### What this task involves
Output must match the data below exactly from its first line through the line that contains "assert (Hw1 : waiting", with no other line.
::: Data shown
(** The session takes its first datagram and connects, or is ready at once on
    its pipeline. *)
Lemma on_start_udp h d s l t data :
  base s l -> waiting s l t -> before_run s t ->
  cnt is_unstarted l = 0 -> cnt is_connecting l = 0 -> dgs t = [] ->
  on h (fs_start_udp cfg dns_udp_timeout v6_to_string nat_bind_ok in_pipeline system_ec send_ec
          cancel_ec (S d) h data)
    (fun _ s' l' t' => SI s' l' t' /\ t' <> []) s l t.
Proof.
  intros Hb Hw Hst Hu Hc Hd. unfold fs_start_udp. apply on_bind, on_timer. intros s1 l1 Hs1 Hl1.
  assert (Hb1 : base s1 l1) by (by eapply base_same).
  assert (Hw1 : waiting s1 l1 t) by (by eapply waiting_same).
  destruct Hs1 as (E0 & _), Hl1 as (_ & _ & L3 & L4).
  destruct password_first as (x & rest & ->). apply on_bind, on_modF.
  match goal with |- on _ _ _ ?s' _ _ => set (s2 := s') end.
  assert (Hbuf : f_out_write_buf s2 = stream (f_out_endpoint s2) (dgs t)).
  { subst s2. cbn. rewrite append_string_eq, consume_all_nil, Hd. unfold stream. cbn.
    by rewrite app_nil_r. }
  assert (Hsome : f_out_write_buf s2 <> []) by (rewrite Hbuf; apply stream_some).
  assert (Hb2 : base s2 l1) by (by destruct Hb1).
  assert (Hw2 : waiting s2 l1 t).
  { destruct Hw1. split; try done; [by right|lia]. }
  assert (E2 : f_status s2 = f_status s) by (subst s2; cbn; done).
  assert (HS2 : SI s2 l1 t).
  { split; [done|]. unfold phase. rewrite E2.
    destruct Hst as [-> |[-> ?]]; [by split; [|right]|by split; [apply waiting_ended|]]. }
  clearbody s2. apply on_bind, on_getF, on_bind. unfold fs_process. apply on_bind, on_getF.
  rewrite bool_decide_true by done. cbn [negb]. apply on_bind.
  eapply on_mono; [by apply on_in_recv|]. intros _ s3 l3 t3 (HS3 & H3 & Hcon & Hdes).
  apply on_ret.
  assert (Hw3 : base s3 l3 /\ waiting s3 l3 t3 /\ f_out_write_buf s3 = stream (f_out_endpoint s3) (dgs t3) /\
    cnt is_unstarted l3 = 0 /\ cnt is_connecting l3 = 0 /\ before_run s3 t3 /\ t3 <> []).
  { destruct Hst as [Hst|[Hst Hne]]; rewrite Hst in E2.
    - destruct (Hcon E2) as (C1 & C2 & (C3 & _ & C4 & C5) & C6). destruct HS3 as [B3 P3].
      unfold phase in P3. rewrite C1, E2 in P3. destruct P3 as [P3 _].
      split; [done|]. split; [done|]. split; [|split_and!; try lia; try done; left; congruence].
      destruct P3 as [_ _ _ [[? _]|?] _ _]; [|done]. exfalso. apply H3; [congruence|done].
    - destruct (Hdes E2) as (-> & -> & ->). split_and!; try done; try lia. by right. }
  destruct Hw3 as (B3 & W3 & Hbuf3 & Hu3 & Hc3 & Hbr3 & Hne3). destruct (m_is_use_pipeline _).
  - eapply on_grow; [by apply on_ready|]. intros _ s' l' t' [e ->] [? _]. split; [done|].
    by intros [? _]%app_eq_nil.
  - apply on_bind, on_emit; [done|]. apply on_start_op; [done|done|].
    assert (Hne : t3 ++ [FConnectTo h (remote_addr cfg) (Text.to_string (remote_port cfg))] <> [])
      by (by intros [_ ?]%app_eq_nil).
    split; [|done]. apply (connecting_SI s3 l3 t3); try done; [|rewrite Hbuf3; apply stream_some|same].
    destruct Hbr3 as [?|[? _]]; [by left|by right].
Qed.

Lemma on_connecting h s l0 o l t (ec : error_code) (next : FM unit) :
  SI s l0 t -> after l0 o l -> is_connecting o = true ->
  (base s l -> waiting s l t -> before_run s t ->
   cnt is_unstarted l = 0 -> cnt is_connecting l = 0 ->
   f_out_write_buf s = stream (f_out_endpoint s) (dgs t) -> on h next (fun _ => SI) s l t) ->
  on h (if negb (ec =? 0) then fs_destroy h false else next) (fun _ => SI) s l t.
Proof.
  intros HS Ha Ho Hn.
  destruct (start_cases _ _ _ _ _ HS Ha (or_intror Ho)) as (B & W & Hst & Hu & Hc & _ & Hbuf).
  destruct (negb _); [|by apply Hn; auto].
  apply destroyed_SI; [done|by apply waiting_ended|by apply before_run_traced].
Qed.

Lemma on_resolved h s l0 o l t ec results :
  SI s l0 t -> after l0 o l -> is_connecting o = true ->
  on h (fs_resolve_done cfg system_ec h ec results) (fun _ => SI) s l t.
Proof.
  intros HS Ha Ho. unfold fs_resolve_done. destruct results as [|e es].
  { destruct (start_cases _ _ _ _ _ HS Ha (or_intror Ho)) as (B & W & Hst & _).
    apply destroyed_SI; [done|by apply waiting_ended|by apply before_run_traced]. }
  eapply on_connecting; [done..|]. intros B W Hst Hu Hc Hbuf.
  apply on_bind, on_ask. intros n. destruct (negb _).
  { apply destroyed_SI; [done|by apply waiting_ended|by apply before_run_traced]. }
  apply on_bind, on_modF, on_bind.
  assert (Hgo : forall l1, same_ops l l1 ->
    on h (f_start_op (FConnect h)) (fun _ => SI) (s <| f_out_open := true |>) l1 t).
  { intros l1 Hl. apply on_start_op; [done|done|]. pose proof Hl as (_ & _ & L3 & L4).
    eapply connecting_SI with (t := t); try done.
    - eapply base_same; [..|exact B]; [same|done].
    - eapply waiting_same; [..|exact W]; [same|done|same].
    - lia.
    - lia.
    - cbn. rewrite Hbuf. apply stream_some. }
  destruct (0 <? _); cbn [when]; [apply on_start_op; [done|done|]|apply on_skip]; apply Hgo; same.
Qed.

Lemma on_connected h s l0 o l t ec :
  SI s l0 t -> after l0 o l -> is_connecting o = true ->
  on h (fs_connect_done h ec) (fun _ => SI) s l t.
Proof.
  intros HS Ha Ho. eapply on_connecting; [done..|]. intros B W Hst Hu Hc Hbuf.
  apply on_start_op; [done|done|]. eapply connecting_SI; try done. rewrite Hbuf. apply stream_some.
Qed.

Lemma on_handshaken h d s l0 o l t ec :
  SI s l0 t -> after l0 o l -> is_connecting o = true ->
  on h (fs_ssl_done cfg dns_udp_timeout nat_bind_ok in_pipeline system_ec send_ec cancel_ec (S d) h ec)
    (fun _ => SI) s l t.
Proof.
  intros HS Ha Ho. eapply on_connecting; [done..|]. intros B W Hst Hu Hc Hbuf.
  eapply on_mono; [by apply on_ready|]. by intros _ s' l' t' [? _].
Qed.

(** A read has ended. *)
Lemma on_read_done h d s l0 o l t ec data :
  SI s l0 t -> after l0 o l -> is_reading o = true ->
  on h (fs_out_read_done cfg dns_udp_timeout send_ec cancel_ec (S d) h ec data) (fun _ => SI) s l t.
Proof.
  intros HS Ha Ho. destruct HS as [[B1 B2 B3 B4 B5] Hp].
  assert (Hk : is_sending o = false /\ is_unstarted o = false /\ is_connecting o = false)
    by (by destruct o).
  destruct Hk as (K1 & K2 & K3).
  pose proof (Ha is_sending) as A1. pose proof (Ha is_reading) as A2.
  pose proof (Ha is_unstarted) as A3. pose proof (Ha is_connecting) as A4.
  rewrite Ho in A2. rewrite K1, Z.add_0_r in A1. rewrite K2, Z.add_0_r in A3.
  rewrite K3, Z.add_0_r in A4. pose proof (cnt_nonneg is_reading l).
  destruct (read_buf_guard (f_out_read_buf s)) eqn:Eg; [|lia]. specialize (B2 eq_refl).
  unfold fs_out_read_done. apply on_bind, on_modF.
  assert (Hr0 : cnt is_reading l = 0) by lia.
  assert (Hend : ended (s <| f_out_read_buf ::= end_read |>) l t).
  { assert (E : ended s l0 t).
    { apply SI_ended. split; [|done]. split; rewrite ?Eg; done. }
    destruct E as [E1 E2 E3]. split; [done|done|]. rewrite <- A3, <- A4.
    intros [_ _ [_ ?] _ _ _]%E3. congruence. }
  destruct (negb _).
  { apply destroyed_SI; [by split; rewrite <- ?A3, <- ?A4|done|]. cbn. intros E. unfold phase in Hp.
    rewrite E in Hp. apply Hp. }
  apply on_bind, on_modF, on_bind, on_getF.
  match goal with |- on _ _ _ ?s' _ _ => set (s2 := s') end.
  assert (Hb2 : base s2 l) by (by split; rewrite <- ?A3, <- ?A4).
  destruct (alive s2) eqn:Eal.
  - assert (Hp2 : running s2 l t /\ (f_status s2 = F_FORWARD -> f_out_write_buf s2 = [] /\ cnt is_sending l = 0) /\
      (f_status s2 = F_FORWARDING -> cnt is_sending l = 1)).
    { change (f_status s2) with (f_status s). change (f_out_write_buf s2) with (f_out_write_buf s).
      unfold alive in Eal. change (f_status s2) with (f_status s) in Eal. unfold phase in Hp.
      assert (Hr : forall b, running s b t -> cnt is_unstarted b = cnt is_unstarted l ->
        cnt is_connecting b = cnt is_connecting l -> running s2 l t).
      { intros b [] E1 E2. by split; rewrite <- ?E1, <- ?E2. }
      rewrite <- A1. destruct (f_status s); try done; destruct Hp as (P1 & P2 & P3 & P4).
      - split; [by eapply Hr|]. by split.
      - split; [by eapply Hr|]. by split. }
    destruct Hp2 as (P1 & P2 & P3). by apply on_out_recv.
  - unfold fs_out_recv, fs_out_recv_. apply on_bind, on_getF. unfold alive in Eal. rewrite Eal.
    apply on_skip. split; [done|]. unfold phase in *. change (f_status s2) with (f_status s) in *.
    destruct (f_status s); try done.
    + destruct Hp as [[_ _ [_ ?] _ _ _] _]. congruence.
    + destruct Hend as [E1 E2 E3], Hp as [Hp Hne]. split; [|done]. split; [done|done|].
      rewrite <- A3, <- A4. intros [_ _ [_ ?] _ _ _]%Hp. congruence.
Qed.

(** Data that the pipeline hands to a session that has started. *)
Lemma on_pipe_data h d s l t data :
  SI s l t -> fpiped s = true -> f_status s = F_FORWARD \/ f_status s = F_FORWARDING ->
  on h (fs_pipeline_in_recv cfg dns_udp_timeout send_ec cancel_ec (S d) h data) (fun _ => SI) s l t.
Proof.
  intros [[B1 B2 B3 B4 B5] Hp] Hpi Hst. unfold fs_pipeline_in_recv. apply on_bind, on_getF, on_bind.
  assert (Hl : fwaits s = true /\ running s l t /\
    (f_status s = F_FORWARD -> f_out_write_buf s = [] /\ cnt is_sending l = 0) /\
    (f_status s = F_FORWARDING -> cnt is_sending l = 1)).
  { unfold phase, listening in Hp. rewrite Hpi in Hp.
    destruct Hst as [E|E]; rewrite E in *; destruct Hp as (P1 & P2 & P3 & P4); by split_and!. }
  destruct Hl as (Hw & Hr & H1 & H2). unfold pipeline_in_recv. unfold fpiped in Hpi. rewrite Hpi. cbn [negb].
  unfold ReadDataCache.push_data. unfold fwaits in Hw. rewrite Hw.
  apply on_lift; [done|done|]. intros r [= <-]. apply on_bind, on_modF. cbn [snd fst].
  apply on_out_recv; try done.
  - by apply B5.
  - unfold alive. cbn. by destruct Hst as [-> | ->].
  - by destruct Hr.
Qed.

End Session.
::::::
### Problem solution
(** The session takes its first datagram and connects, or is ready at once on
    its pipeline. *)
Lemma on_start_udp h d s l t data :
  base s l -> waiting s l t -> before_run s t ->
  cnt is_unstarted l = 0 -> cnt is_connecting l = 0 -> dgs t = [] ->
  on h (fs_start_udp cfg dns_udp_timeout v6_to_string nat_bind_ok in_pipeline system_ec send_ec
          cancel_ec (S d) h data)
    (fun _ s' l' t' => SI s' l' t' /\ t' <> []) s l t.
Proof.
  intros Hb Hw Hst Hu Hc Hd. unfold fs_start_udp. apply on_bind, on_timer. intros s1 l1 Hs1 Hl1.
  assert (Hb1 : base s1 l1) by (by eapply base_same).
  assert (Hw1 : waiting s1 l1 t) by (by eapply waiting_same).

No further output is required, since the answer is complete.